Hale White died in Groombridge on 14 March 1913 at the age of 81. One of his obituaries stated that:

Mr White's novels have a poignant quality of sadness, in which, however, there is both nobility and beauty. He seems to be recording the revelation of a soul's experience, and in the simplicity and directness of his narrative, he is somewhat akin, to the great Russian novelists.

André Gide, in a letter dated 4 October 1915, thanked Arnold Bennett for recommending White's works. Gide so admired The Autobiography of Mark Rutherford and Mark Rutherford's Deliverance that he considered writing French translations. He stated that they had lifted him out of the 'slough of despond', a reference coined by Bunyan about whom White had written.
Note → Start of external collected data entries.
(* ===== verification/PersistentArbiter.v ===== *)
(** * The arbiter of persistent requests

    [PersistentArbiter.C] of [gems-lib/ruby_clean/system]: a table with a slot
    per processor and a pointer that goes round the occupied slots.  That it is
    fair: whoever keeps waiting becomes the active locker before any other does
    so twice. *)

From stdpp Require Import numbers.
From S2P Require Import Prelude PersistentTable.
Local Open Scope Z_scope.

Record ArbiterEntry := mkArbiterEntry { valid : bool; address : Z; type : AccessType; localId : Z }.

#[export] Instance ArbiterEntry_inhabited : Inhabited ArbiterEntry :=
  populate (mkArbiterEntry false 0 AccessType_Read 0).

Record PersistentArbiter := mkArbiter {
  m_issued_address : Z;
  m_locker : Z;
  m_busy : bool;
  m_entries : list ArbiterEntry
}.

(** The constructor, for a number of processors. *)
Definition new_PersistentArbiter (numberOfProcessors : nat) : PersistentArbiter :=
  mkArbiter 0 (-1) false (replicate numberOfProcessors (mkArbiterEntry false 0 AccessType_Read 0)).

Implicit Types s : PersistentArbiter.

Definition set_entries (l : list ArbiterEntry) s : PersistentArbiter :=
  mkArbiter (m_issued_address s) (m_locker s) (m_busy s) l.

Definition lockersExist s : bool := existsb valid (m_entries s).

Definition addLocker (id addr : Z) (t : AccessType) s : outcome PersistentArbiter :=
  e ← at_int (m_entries s) id;
  assertb (negb (valid e)) ;;
  l ← set_int (m_entries s) id (mkArbiterEntry true addr t id);
  Ret (set_entries l s).

Definition removeLocker (id : Z) s : outcome PersistentArbiter :=
  e ← at_int (m_entries s) id;
  assertb (valid e) ;;
  l ← set_int (m_entries s) id (mkArbiterEntry false (address e) (type e) (localId e));
  let s := set_entries l s in
  Ret (if lockersExist s then s else mkArbiter (m_issued_address s) (m_locker s) false (m_entries s)).

Definition successorRequestPresent (addr id : Z) s : bool :=
  existsb (λ e, (address e =? addr) && valid e) (drop (Z.to_nat (id + 1)) (m_entries s)).

(** The loops of [advanceActiveLock]: the first occupied slot from [k] on. *)
Definition first_valid (k : nat) (l : list ArbiterEntry) : option nat :=
  (λ i, (k + i)%nat) <$> find_index valid (drop k l).

Definition activate (i : nat) s : PersistentArbiter :=
  mkArbiter (m_issued_address s) (Z.of_nat i) true (m_entries s).

Definition advanceActiveLock s : outcome PersistentArbiter :=
  assertb (lockersExist s) ;;
  let size := Z.of_nat (length (m_entries s)) in
  match (if m_locker s <? size - 1 then first_valid (Z.to_nat (m_locker s + 1)) (m_entries s) else None) with
  | Some i => Ret (activate i s)
  | None =>
      match first_valid 0 (m_entries s) with
      | Some i => Ret (activate i s)
      | None => Raise AssertFailed
      end
  end.

(** [assert(m_entries[m_locker].valid = true)] assigns: the slot of the active
    locker is occupied from then on. *)
Definition revive s : outcome (ArbiterEntry * PersistentArbiter) :=
  e ← at_int (m_entries s) (m_locker s);
  let e := mkArbiterEntry true (address e) (type e) (localId e) in
  l ← set_int (m_entries s) (m_locker s) e;
  Ret (e, set_entries l s).

Definition getActiveLockAddress s : outcome (Z * PersistentArbiter) :=
  '(e, s) ← revive s; Ret (address e, s).

Definition getActiveLocalId s : outcome (Z * PersistentArbiter) :=
  '(e, s) ← revive s; Ret (localId e, s).

Definition getArbiterId (chip numberOfProcsPerChip : Z) : Z := chip * numberOfProcsPerChip.
Definition isBusy s : bool := m_busy s.
Definition setIssuedAddress (addr : Z) s : PersistentArbiter := mkArbiter addr (m_locker s) (m_busy s) (m_entries s).
Definition isIssuedAddress (addr : Z) s : bool := m_issued_address s =? addr.
Definition getIssuedAddress s : Z := m_issued_address s.

(** ** Runs *)

Inductive arbiter_op :=
  | AddLocker (id addr : Z) (t : AccessType)
  | RemoveLocker (id : Z)
  | Advance.

Definition arbiter_do (x : arbiter_op) s : outcome PersistentArbiter :=
  match x with
  | AddLocker id addr t => addLocker id addr t s
  | RemoveLocker id => removeLocker id s
  | Advance => advanceActiveLock s
  end.

Fixpoint arbiter_run (xs : list arbiter_op) s : outcome PersistentArbiter :=
  match xs with [] => Ret s | x :: xs => s ← arbiter_do x s; arbiter_run xs s end.

Definition waits (s : PersistentArbiter) (i : nat) : bool := from_option valid false (m_entries s !! i).

Record arbiter_ok (n : nat) s : Prop := {
  ao_length : length (m_entries s) = n;
  ao_locker : -1 ≤ m_locker s < Z.of_nat n;
  ao_busy : m_busy s = true → lockersExist s = true
}.

(** Slots the pointer passes before it reaches [i]. *)
Definition distance (n : nat) (i : nat) s : Z := (Z.of_nat i - m_locker s - 1) `mod` Z.of_nat n.

Lemma exists_waits s : lockersExist s = true ↔ ∃ i, waits s i = true.
Proof.
  unfold lockersExist, waits. rewrite existsb_exists. split.
  - intros (e & (i & Hi)%list_elem_of_In%list_elem_of_lookup & He). exists i. by rewrite Hi.
  - intros (i & Hi). destruct (m_entries s !! i) as [e|] eqn:E; [|done]. exists e. split; [|done].
    apply list_elem_of_In. by eapply list_elem_of_lookup_2.
Qed.

Lemma first_valid_Some k l i :
  first_valid k l = Some i ↔
    (k ≤ i)%nat ∧ from_option valid false (l !! i) = true ∧
    ∀ j, (k ≤ j < i)%nat → from_option valid false (l !! j) = false.
Proof.
  unfold first_valid. rewrite fmap_Some. split.
  - intros (d & (e & He & Hv & Hd)%find_index_Some & ->). rewrite lookup_drop in He.
    split; [lia|]. split; [by rewrite He|]. intros j Hj. destruct (l !! j) as [e'|] eqn:Ej; [|done].
    apply (Hd (j - k)%nat); [|lia]. rewrite lookup_drop. by replace (k + (j - k))%nat with j by lia.
  - intros (Hk & Hv & Hmin). exists (i - k)%nat. split; [|lia]. apply find_index_Some.
    destruct (l !! i) as [e|] eqn:Ei; [|done]. exists e. rewrite lookup_drop.
    split; [by replace (k + (i - k))%nat with i by lia|]. split; [done|].
    intros j e' He' Hj. rewrite lookup_drop in He'. specialize (Hmin (k + j)%nat ltac:(lia)). by rewrite He' in Hmin.
Qed.

Lemma first_valid_None k l : first_valid k l = None ↔ ∀ j, (k ≤ j)%nat → from_option valid false (l !! j) = false.
Proof.
  unfold first_valid. rewrite fmap_None, find_index_None. split.
  - intros Hn j Hj. destruct (l !! j) as [e|] eqn:Ej; [|done]. apply Hn. apply list_elem_of_lookup. exists (j - k)%nat.
    rewrite lookup_drop. by replace (k + (j - k))%nat with j by lia.
  - intros Hn e (d & Hd)%list_elem_of_lookup. rewrite lookup_drop in Hd. specialize (Hn (k + d)%nat ltac:(lia)).
    by rewrite Hd in Hn.
Qed.

Lemma distance_value n i s :
  arbiter_ok n s → (i < n)%nat →
  distance n i s = if m_locker s <? Z.of_nat i then Z.of_nat i - m_locker s - 1 else Z.of_nat i - m_locker s - 1 + Z.of_nat n.
Proof.
  intros [_ Hl _] Hi. unfold distance. destruct (Z.ltb_spec (m_locker s) (Z.of_nat i)).
  - apply Z.mod_small. lia.
  - symmetry. apply (Z.mod_unique _ _ (-1)); lia.
Qed.

Lemma activate_ok n j s : arbiter_ok n s → (j < n)%nat → lockersExist s = true → arbiter_ok n (activate j s).
Proof. intros [H1 H2 H3] Hj He. split; cbn; [done|lia|done]. Qed.

Lemma waits_lt n i s : arbiter_ok n s → waits s i = true → (i < n)%nat.
Proof.
  intros Hs Hw. unfold waits in Hw. destruct (m_entries s !! i) eqn:E; [|done]. rewrite <- (ao_length n s Hs).
  by eapply lookup_lt_Some.
Qed.

(** The next locker waits, and lies before every other one that waits. *)
Lemma advance_spec n s :
  arbiter_ok n s →
  if lockersExist s then
    ∃ j, advanceActiveLock s = Ret (activate j s) ∧ (j < n)%nat ∧ waits s j = true ∧
      ∀ i, waits s i = true → i = j ∨ distance n i (activate j s) < distance n i s
  else advanceActiveLock s = Raise AssertFailed.
Proof.
  intros Hs. unfold advanceActiveLock. destruct (lockersExist s) eqn:He; [|done]. cbn [assertb mbind outcome_bind].
  rewrite (ao_length n s Hs). pose proof (ao_locker n s Hs) as HL.
  destruct (proj1 (exists_waits s) He) as [i0 Hi0]. pose proof (waits_lt n i0 s Hs Hi0) as Hi0n.
  assert (Hdone : ∀ j, (j < n)%nat → waits s j = true →
    (∀ i, waits s i = true → (i < j)%nat → Z.of_nat i ≤ m_locker s < Z.of_nat j) →
    (m_locker s < Z.of_nat j ∨ ∀ i, waits s i = true → Z.of_nat i ≤ m_locker s) →
    ∃ j', Ret (activate j s) = Ret (activate j' s) ∧ (j' < n)%nat ∧ waits s j' = true ∧
      ∀ i, waits s i = true → i = j' ∨ distance n i (activate j' s) < distance n i s).
  { intros j Hj Hw Hbelow Hcase. exists j. split_and!; [done..|]. intros i Hwi.
    pose proof (waits_lt n i s Hs Hwi). destruct (decide (i = j)) as [|Hne]; [by left|right].
    rewrite !(distance_value n) by (done || by apply activate_ok). cbn [m_locker activate].
    specialize (Hbelow i Hwi). destruct (Z.ltb_spec (m_locker s) (Z.of_nat i)), (Z.ltb_spec (Z.of_nat j) (Z.of_nat i));
      destruct Hcase as [Hc|Hc]; try specialize (Hc i Hwi); lia. }
  destruct (if m_locker s <? Z.of_nat n - 1 then first_valid (Z.to_nat (m_locker s + 1)) (m_entries s) else None)
    as [j|] eqn:Ej.
  - destruct (Z.ltb_spec (m_locker s) (Z.of_nat n - 1)); [|done]. apply first_valid_Some in Ej as (Hk & Hv & Hmin).
    apply Hdone; [by apply (waits_lt n j s)|done| |left; lia].
    intros i Hwi Hij. split; [|lia]. apply Z.nlt_ge. intros Hlt. specialize (Hmin i ltac:(lia)). unfold waits in Hwi. congruence.
  - assert (Hle : ∀ i, waits s i = true → Z.of_nat i ≤ m_locker s).
    { intros i Hwi. pose proof (waits_lt n i s Hs Hwi). apply Z.nlt_ge. intros Hlt.
      destruct (Z.ltb_spec (m_locker s) (Z.of_nat n - 1)); [|lia].
      pose proof (proj1 (first_valid_None _ _) Ej i ltac:(lia)) as E. unfold waits in Hwi. congruence. }
    destruct (first_valid 0 (m_entries s)) as [j|] eqn:E0.
    + apply first_valid_Some in E0 as (_ & Hv & Hmin). apply Hdone; [by apply (waits_lt n j s)|done| |by right].
      intros i Hwi Hij. specialize (Hmin i ltac:(lia)). unfold waits in Hwi. congruence.
    + pose proof (proj1 (first_valid_None _ _) E0 i0 ltac:(lia)) as E. unfold waits in Hi0. congruence.
Qed.

(** The other operations do not move the pointer. *)
Lemma addLocker_spec n id addr t s s' :
  arbiter_ok n s → addLocker id addr t s = Ret s' →
  arbiter_ok n s' ∧ m_locker s' = m_locker s ∧ ∀ i, waits s i = true → waits s' i = true.
Proof.
  intros Hs. unfold addLocker. destruct (at_int (m_entries s) id) as [e|] eqn:Ee; [|done]. cbn [mbind outcome_bind].
  destruct (valid e) eqn:Ev; [done|]. cbn [negb assertb mbind outcome_bind]. unfold set_int. rewrite Ee.
  cbn [mbind outcome_bind]. intros [= <-].
  assert (Hw : ∀ i, waits s i = true → waits (set_entries (<[Z.to_nat id:=mkArbiterEntry true addr t id]> (m_entries s)) s) i = true).
  { intros i Hi. unfold waits in *. cbn. destruct (decide (Z.to_nat id = i)) as [->|].
    - rewrite list_lookup_insert_eq; [done|]. destruct (m_entries s !! i) eqn:E; [|done]. by eapply lookup_lt_Some.
    - by rewrite list_lookup_insert_ne. }
  split; [|done]. split; [cbn; rewrite length_insert; apply Hs|apply Hs|].
  intros Hb. apply exists_waits. destruct (proj1 (exists_waits s) (ao_busy n s Hs Hb)) as [i Hi]. exists i. by apply Hw.
Qed.

Lemma removeLocker_spec n id s s' :
  arbiter_ok n s → removeLocker id s = Ret s' →
  arbiter_ok n s' ∧ m_locker s' = m_locker s ∧ ∀ i, i ≠ Z.to_nat id → waits s' i = waits s i.
Proof.
  intros Hs. unfold removeLocker. destruct (at_int (m_entries s) id) as [e|] eqn:Ee; [|done]. cbn [mbind outcome_bind].
  destruct (valid e) eqn:Ev; [|done]. cbn [assertb mbind outcome_bind]. unfold set_int. rewrite Ee.
  cbn [mbind outcome_bind]. intros [= <-].
  set (s1 := set_entries _ s).
  assert (Hw : ∀ i, i ≠ Z.to_nat id → waits s1 i = waits s i).
  { intros i Hi. unfold waits, s1. cbn. by rewrite list_lookup_insert_ne. }
  destruct (lockersExist s1) eqn:El; (split; [|done]).
  - split; cbn; [rewrite length_insert; apply Hs|apply Hs|done].
  - split; cbn; [rewrite length_insert; apply Hs|apply Hs|done].
Qed.

Lemma new_arbiter_ok n : arbiter_ok n (new_PersistentArbiter n).
Proof. split; cbn; [apply length_replicate|lia|done]. Qed.

(** ** Fairness *)

Definition advances (xs : list arbiter_op) : Z := zsum (λ x, match x with Advance => 1 | _ => 0 end) xs.

Lemma advances_cons x xs : advances (x :: xs) = advances [x] + advances xs.
Proof. unfold advances. rewrite !zsum_cons. change (zsum _ []) with 0. lia. Qed.

(** One operation, for a slot that stays occupied: the slot becomes the active
    one, or the pointer does not move away from it, and every advance brings it
    nearer. *)
Lemma step_nearer n x i s s' :
  arbiter_ok n s → waits s i = true → x ≠ RemoveLocker (Z.of_nat i) →
  (∀ id, x = RemoveLocker id → 0 ≤ id) → arbiter_do x s = Ret s' →
  arbiter_ok n s' ∧ waits s' i = true ∧
  (x = Advance ∧ m_locker s' = Z.of_nat i ∨ distance n i s' ≤ distance n i s - advances [x]).
Proof.
  intros Hs Hw Hx Hid E. destruct x as [id addr t|id|]; cbn in E.
  - destruct (addLocker_spec n id addr t s s' Hs E) as (H1 & H2 & H3). split_and!; [done|by apply H3|]. right.
    unfold distance. rewrite H2. change (advances _) with 0. lia.
  - destruct (removeLocker_spec n id s s' Hs E) as (H1 & H2 & H3). specialize (Hid id eq_refl).
    split_and!; [done| |].
    + rewrite H3; [done|]. intros ->. apply Hx. by rewrite Z2Nat.id.
    + right. unfold distance. rewrite H2. change (advances _) with 0. lia.
  - pose proof (advance_spec n s Hs) as Ha.
    assert (He : lockersExist s = true) by (apply exists_waits; by exists i). rewrite He in Ha.
    destruct Ha as (j & Ea & Hj & Hwj & Hnear). rewrite Ea in E. injection E as <-.
    split; [by apply activate_ok|]. split; [done|].
    destruct (Hnear i Hw) as [->|Hlt]; [by left|right]. change (advances _) with 1. lia.
Qed.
D. H. Lawrence wrote about White's work:

And I have always a greater respect for Mark Rutherford: I do think he is jolly good – so thorough, so sound, and so beautiful.

Claire Tomalin, the biographer of Charles Dickens and Thomas Hardy, wrote that White's novels:

draw directly on a private store of memories and emotions, and you sense quite strongly that he took up a mask in order to be nakedly confessional in a way he could not otherwise have managed.
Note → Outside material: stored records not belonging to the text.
(* ===== verification/Graph.v ===== *)
(** * What the core reads of the graph

    The blocks and the part of [newGraph] ([newGraph.hpp]) that [Core] uses:
    the chains, their dependencies and their levels. *)

From S2P Require Import Prelude OrdMap ChainDeps Levels.

(** [struct Block] *)
Record Block := mkBlock { blkID : nat; blk_chains : list nat }.

(** The chain side of [newGraph]: filled by the second half of
    [newGraph::initialize]. *)
Record chainInfo := mkChainInfo {
  Chains : list (list nat);
  vertex_to_Chunk : ordmap nat nat;
  dependencies : list chainDependency;
  chain_to_dependencies : ordmap nat (list nat);
  reverse_mapping : ordmap nat (list nat);
  un_dependencies : ordmap nat (list nat);
  un_reverse_mapping : ordmap nat (list nat);
  chain_graph : list chainGraph;
  chain_level : ordmap Z (list nat);
  block_chain : list Block;
  orig_map : ordmap nat Z
}.
(** The chains of each block, in the order the blocks are met. *)
Definition add_to_block (block_chain : list Block) (c : chainGraph) : list Block :=
  match find_index (λ m, blkID m =? blockID c)%nat block_chain with
  | None => block_chain ++ [mkBlock (blockID c) [chainId c]]
  | Some j => alter (λ b, mkBlock (blkID b) (blk_chains b ++ [chainId c])) j block_chain
  end.

Definition createChainBlocks (chain_level : ordmap Z (list nat)) (chain_graph : list chainGraph)
    : outcome (list chainGraph * list Block) :=
  s ← assign_blocks chain_level chain_graph;
  Ret (bs_chains s, foldl add_to_block [] (bs_chains s)).
End blocks.

(** ** The ILP graph *)

Section ilp.
Context `{BoostGraph G}.
Variable un_reverse_mapping : ordmap nat (list nat).

(** [std::sort(ch.nodes.begin(), ch.nodes.end())] *)
Definition sort_nodes (j : nat) (cg : list chainGraph) : outcome (list chainGraph) :=
  c ← cg.[j]!;
  Ret (<[j := { c with nodes := merge_sort le (nodes c) }]> cg).

(** The last vertex of each parent chain, whose nodes are sorted on the way. *)
Definition parent_ends (cg : list chainGraph) (parents : list nat)
    : outcome (list chainGraph * list nat) :=
  foldM (λ '(cg, parent_set) ch_p,
      j ← deref (find_chain ch_p cg);
      cg ← sort_nodes j cg;
      p ← cg.[j]!;
      b ← deref (last (nodes p));
      Ret (cg, parent_set ++ [b])) (cg, []) parents.

(** The edges of one chain whose nodes are [ns]. *)
Definition chain_edges (parent_set ns : list nat) : list chainDependency :=
  imap (λ i n, (match ns !! S i with Some n' => [ChainDep n n'] | None => [] end) ++
               if (i =? 0)%nat then (λ t_p, ChainDep t_p n) <$> parent_set else []) ns
  ≫= id.

Definition ilp_chain (k : nat) :
    list chainGraph * list chainDependency * list nat →
    outcome (list chainGraph * list chainDependency * list nat) :=
  λ '(cg, new_edges, new_vertices),
    c ← cg.[k]!;
    match mfind (chainId c) un_reverse_mapping with
    | None => Ret (cg, new_edges, new_vertices ++ nodes c)
    | Some parents =>
        '(cg, parent_set) ← parent_ends cg parents;
        cg ← sort_nodes k cg;
        c ← cg.[k]!;
        Ret (cg, new_edges ++ chain_edges parent_set (nodes c), new_vertices ++ nodes c)
    end.

(** What a vertex that nobody fills in holds. *)
Definition nop_vertex (n : nat) (ir : string) : vertex_prop :=
  mkVertex (Z.of_nat n) "NOP" "1" "NOP" "black" ir.

(** The loop over the new vertices fills in [orig_graph], not [ilp_graph]. *)
Definition ilp_vertices (blank : vertex_prop) (new_vertices : list nat) (orig_graph : G vertex_prop)
    : outcome (G vertex_prop * G vertex_prop * ordmap nat nat) :=
  foldM (λ '(ilp_graph, orig_graph, v_map) i,
      n ← new_vertices.[i]!;
      let new_v := num_vertices ilp_graph in
      p ← gprop orig_graph new_v;
      Ret (add_vertex blank ilp_graph, set_vprop new_v (nop_vertex n (ir p)) orig_graph,
           memplace new_v i v_map))
    (empty_graph, orig_graph, []) (seq 0 (length new_vertices)).

Definition ilp_edges (v_map : ordmap nat nat) (new_edges : list chainDependency)
    (ilp_graph : G vertex_prop) : outcome (G vertex_prop) :=
  foldM (λ ilp_graph edge,
      s ← deref (mfind (source edge) v_map);
      t ← deref (mfind (target edge) v_map);
      Ret (add_edge s t ilp_graph)) ilp_graph new_edges.

Definition buildILPGraph (blank : vertex_prop) (orig_graph : G vertex_prop)
    (chain_graph : list chainGraph)
    : outcome (list chainGraph * G vertex_prop * G vertex_prop) :=
  '(cg, new_edges, new_vertices) ←
    foldM (λ s k, ilp_chain k s) (chain_graph, [], []) (seq 0 (length chain_graph));
  '(ilp_graph, orig_graph, v_map) ← ilp_vertices blank new_vertices orig_graph;
  ilp_graph ← ilp_edges v_map new_edges ilp_graph;
  Ret (cg, orig_graph, ilp_graph).

(** [ilpStat]: how many levels hold one or two, three or four, other numbers
    of operations, and the average as numerator and denominator. *)
Definition ilpStat (orig_graph ilp_graph : G vertex_prop) : outcome (Z * Z * Z * (Z * Z)) :=
  m_level ← findGrahpLevel (out_edges ilp_graph) (in_edges ilp_graph) (num_vertices ilp_graph) 0
              (replicate (num_vertices orig_graph) (-1)) 0;
  let ilp_histo := histogram (u32 <$> m_level) in
  let '(set1, set2, set3) := foldl (λ '(set1, set2, set3) m,
      if (m.2 =? 1) || (m.2 =? 2) then (u32 (set1 + 1), set2, set3)
      else if (m.2 =? 3) || (m.2 =? 4) then (set1, u32 (set2 + 1), set3)
      else (set1, set2, u32 (set3 + 1))) (0, 0, 0) ilp_histo in
  Ret (set1, set2, set3, (sum_values ilp_histo, Z.of_nat (msize ilp_histo))).
End ilp.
George Orwell refers to Mark Rutheford's Deliverance as "one of the best novels in English" in his column As I Please.

Mark Rutherford School in Bedford is named after him and he has a blue commemorative plaque at 19 Park Hill in Carshalton. There is also a plaque above his birthplace in Bedford that was unveiled by his son, Sir William Hale-White. When he retired from the Admiralty in 1892, he lived in Hastings for a number of years where a memorial plaque commemorates him.

==Family==
White's first wife, Harriet, died in 1891 of multiple sclerosis. Two of their children had died in infancy.
In 1907, the widower White met aspiring novelist Dorothy Vernon Horace Smith, the daughter of Horace Smith who was a magistrate and minor poet. They fell in love and were married three and a half years later, but enjoyed only two years of married life before his death. At the time of her marriage to White, Dorothy was forty-five years his junior.
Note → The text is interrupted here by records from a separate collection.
(* ===== verification/LiveLimit.v ===== *)
(** * Limits on live values

    The passes of [src/src/newGraph.cpp] that cut chains until none has more
    than the allowed number of live-outs or live-ins.  [newGraph::initialize]
    has both calls commented out; the output is left out. *)

From stdpp Require Import list sorting.
From S2P Require Import Prelude OrdMap ChainDeps Breaks GraphChains.
Local Open Scope nat_scope.

Section passes.
(** [graph_parameter.param_set], and the edges of [orig_graph]. *)
Variable param_set : ordmap string Z.
Variables out_edges in_edges : nat → list nat.

(** Of the vertices, those outside a chain. *)
Definition outside (c : list nat) (l : list nat) : Z := Z.of_nat (length (filter (λ v, v ∉ c) l)).

(** ** [checkLiveOutLimit] *)

(** The loop over a chain from its end: the vertex at which it is cut. *)
Fixpoint out_cut (limit : Z) (c : list nat) (cnt_out : Z) (vs : list nat) : option nat :=
  match vs with
  | [] => None
  | ch :: vs =>
      if ch =? 0 then out_cut limit c cnt_out vs
      else
        let cnt_out := (cnt_out + outside c (out_edges ch))%Z in
        if (limit <=? cnt_out)%Z then Some ch else out_cut limit c cnt_out vs
  end.

Definition limit_out_chain (Chains : chains) '(ch, live) : outcome chains :=
  limit ← deref (mfind "MAX_LIVE_OUT"%string param_set);
  if (limit <? Z.of_nat (length (live : list nat)))%Z then
    rit ← Chains.[ch]!;
    match out_cut limit rit 0 (reverse rit) with
    | Some v => it ← deref (find_vertex v rit); Ret (cut Chains ch it rit)
    | None => Ret Chains
    end
  else Ret Chains.

Fixpoint checkLiveOutLimit (fuel : nat) (Chains : chains) : outcome chains :=
  match fuel with
  | O => Raise NoFuel
  | S fuel =>
      max_num_chain ← deref (mfind "MAX_NUM_CHAIN"%string param_set);
      assertb (Z.of_nat (length Chains) <? max_num_chain)%Z ;;
      dependencies ← dependenciesGenerate out_edges Chains (vertexToChainMap Chains);
      let chain_to_dependencies := histoDependency dependencies in
      has_liveOut ← checkLiveOutHelper param_set chain_to_dependencies;
      if (has_liveOut : bool) then
        Chains ← foldM limit_out_chain Chains chain_to_dependencies;
        checkLiveOutLimit fuel Chains
      else Ret Chains
  end.

(** ** [checkLiveInLimit] *)

(** The loop over a chain from its start: the vertex after which it is cut. *)
Fixpoint in_cut (limit : Z) (c : list nat) (cnt_in : Z) (vs : list nat) : outcome (option nat) :=
  match vs with
  | [] => Ret None
  | ch :: vs =>
      let cnt_in := (cnt_in + outside c (in_edges ch))%Z in
      assertb (cnt_in <=? limit)%Z ;;
      if (cnt_in =? limit)%Z then Ret (Some ch) else in_cut limit c cnt_in vs
  end.

Definition limit_in_chain (Chains : chains) '(ch, live) : outcome chains :=
  limit ← deref (mfind "MAX_LIVE_IN"%string param_set);
  if (limit <? Z.of_nat (length (live : list nat)))%Z then
    rit ← Chains.[ch]!;
    found ← in_cut limit rit 0 rit;
    match found with
    | Some v => it ← deref (find_vertex v rit); Ret (cut Chains ch (S it) rit)
    | None => Ret Chains
    end
  else Ret Chains.

Fixpoint checkLiveInLimit (fuel : nat) (Chains : chains) : outcome chains :=
  match fuel with
  | O => Raise NoFuel
  | S fuel =>
      max_num_chain ← deref (mfind "MAX_NUM_CHAIN"%string param_set);
      assertb (Z.of_nat (length Chains) <? max_num_chain)%Z ;;
      dependencies ← dependenciesGenerate out_edges Chains (vertexToChainMap Chains);
      let reverse_mapping := reverseMappingVec (histoDependency dependencies) in
      has_liveIn ← checkLiveInHelper param_set reverse_mapping;
      if (has_liveIn : bool) then
        Chains ← foldM limit_in_chain Chains reverse_mapping;
        checkLiveInLimit fuel Chains
      else Ret Chains
  end.
End passes.

(** ** Counting the edges that cross *)

Fixpoint total (f : nat → Z) (l : list nat) : Z :=
  match l with [] => 0 | v :: l => f v + total f l end%Z.

Lemma total_app f l k : total f (l ++ k) = (total f l + total f k)%Z.
Proof. induction l as [|x l IH]; cbn; [done|]. rewrite IH. lia. Qed.

Lemma total_perm f l k : l ≡ₚ k → total f l = total f k.
Proof. induction 1; cbn; lia. Qed.

Lemma total_ext f g l : (∀ x, x ∈ l → f x = g x) → total f l = total g l.
Proof.
  intros Hf. induction l as [|x l IH]; cbn; [done|]. rewrite Hf by set_solver. rewrite IH; [done|]. intros y Hy. apply Hf. set_solver.
Qed.

Lemma total_zero f l : (∀ x, x ∈ l → f x = 0%Z) → total f l = 0%Z.
Proof. intros Hf. rewrite (total_ext _ (λ _, 0%Z)) by done. clear. induction l; cbn; lia. Qed.

Lemma length_bind_total {A} (f : nat → list A) l : Z.of_nat (length (l ≫= f)) = total (λ x, Z.of_nat (length (f x))) l.
Proof. induction l as [|x l IH]; cbn; [done|]. rewrite length_app. lia. Qed.

Section counts.
Variables (out : nat → list nat) (cs : chains).
Hypotheses (Hnd : NoDup (concat cs)) (He : edges_inside out cs).

Lemma dep_of_length k c u t :
  cs !! k = Some c → u ∈ concat cs → t ∈ concat cs →
  length (filter (λ d, source d = k) (dep_of cs u t)) = (if decide (u ∈ c ∧ t ∉ c) then 1 else 0) ∧
  length (filter (λ d, target d = k) (dep_of cs u t)) = (if decide (t ∈ c ∧ u ∉ c) then 1 else 0).
Proof.
  intros Hk Hu Ht. unfold dep_of.
  destruct (chain_of cs u) as [s|] eqn:Es; [|by apply chain_of_None in Es].
  destruct (chain_of cs t) as [r|] eqn:Er; [|by apply chain_of_None in Er].
  assert (Eu : u ∈ c ↔ s = k) by (rewrite (elem_of_chain cs u k c Hnd Hk), Es; split; congruence).
  assert (Et : t ∈ c ↔ r = k) by (rewrite (elem_of_chain cs t k c Hnd Hk), Er; split; congruence).
  destruct (Nat.eqb_spec s r) as [->|Hsr].
  - cbn. rewrite !decide_False by tauto. done.
  - rewrite !filter_cons, !filter_nil. cbn [source target]. split; repeat case_decide; cbn; try tauto; intuition congruence.
Qed.


Lemma filter_bind_total (P : chainDependency → Prop) `{∀ d, Decision (P d)} (l : list nat) f :
  Z.of_nat (length (filter P (l ≫= f))) = total (λ u, Z.of_nat (length (filter P (f u)))) l.
Proof. induction l as [|u l IH]; cbn; [done|]. rewrite filter_app, length_app. lia. Qed.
His eldest son by his first wife, Sir William Hale-White, was a distinguished doctor. His second son, Jack, married Agnes Hughes, one of Arthur Hughes's daughters. Arthur Hughes had himself produced a crayon drawing of Hale White in 1887. A third son became an engineer, and White's daughter Molly remained at home to care for her father.

==Selected publications==
- The Autobiography of Mark Rutherford: Dissenting Minister, Trubner and Co., London, 1881
- Spinoza's Ethics, translated from the Latin, Trubner and Co., London, 1883
- Mark Rutherford's Deliverance, Trubner and Co., London, 1885
- The Revolution in Tanner's Lane, Trubner and Co., London, 1887
- Miriam's Schooling Kegan Paul, Trench, Trubner and Co., London, 1890
- Catharine Furze, T. Fisher Unwin, London, 1893
- Clara Hopgood, T. Fisher Unwin, London, 1896
- An Examination of the Charge of Apostasy against Wordsworth, Longman, 1898
- Pages from a Journal, with Other Papers, T. Fisher Unwin, London, 1900
- John Bunyan, Hodder & Stoughton, London, 1905
- More Pages From a Journal, Oxford University Press, 1910
- The Early Life of Mark Rutherford (W. Hale White), Oxford University Press, 1913
- The Last Pages from a Journal, Oxford University Press, 1915. Published posthumously and prefaced by his widow, Dorothy

==Selected work as editor or note contributor==
- A Description of the Wordsworth and Coleridge Manuscripts in the Possession of Mr. T. Norton Longman, Longman, 1897. Notes by W. Hale White
- Johnson, Samuel. Selections from Dr. Samuel Johnson's Rambler, Clarendon Press, Oxford, 1907. Edited with Preface and Notes by W. Hale White
- Carlyle, Thomas. The Life of John Sterling, Oxford University Press, 1907. With an introduction by W. Hale White

==Quotes==

Men should not be too curious in analysing and condemning any means which nature devises to save them from themselves, whether it be coins, old books, curiosities, butterflies, or fossils.
— Mark Rutherford, The Autobiography of Mark Rutherford

To die is easy when we are in perfect health. On a fine spring morning, out of doors, on the downs, mind and body sound and exhilarated, it would be nothing to lie down on the turf and pass away.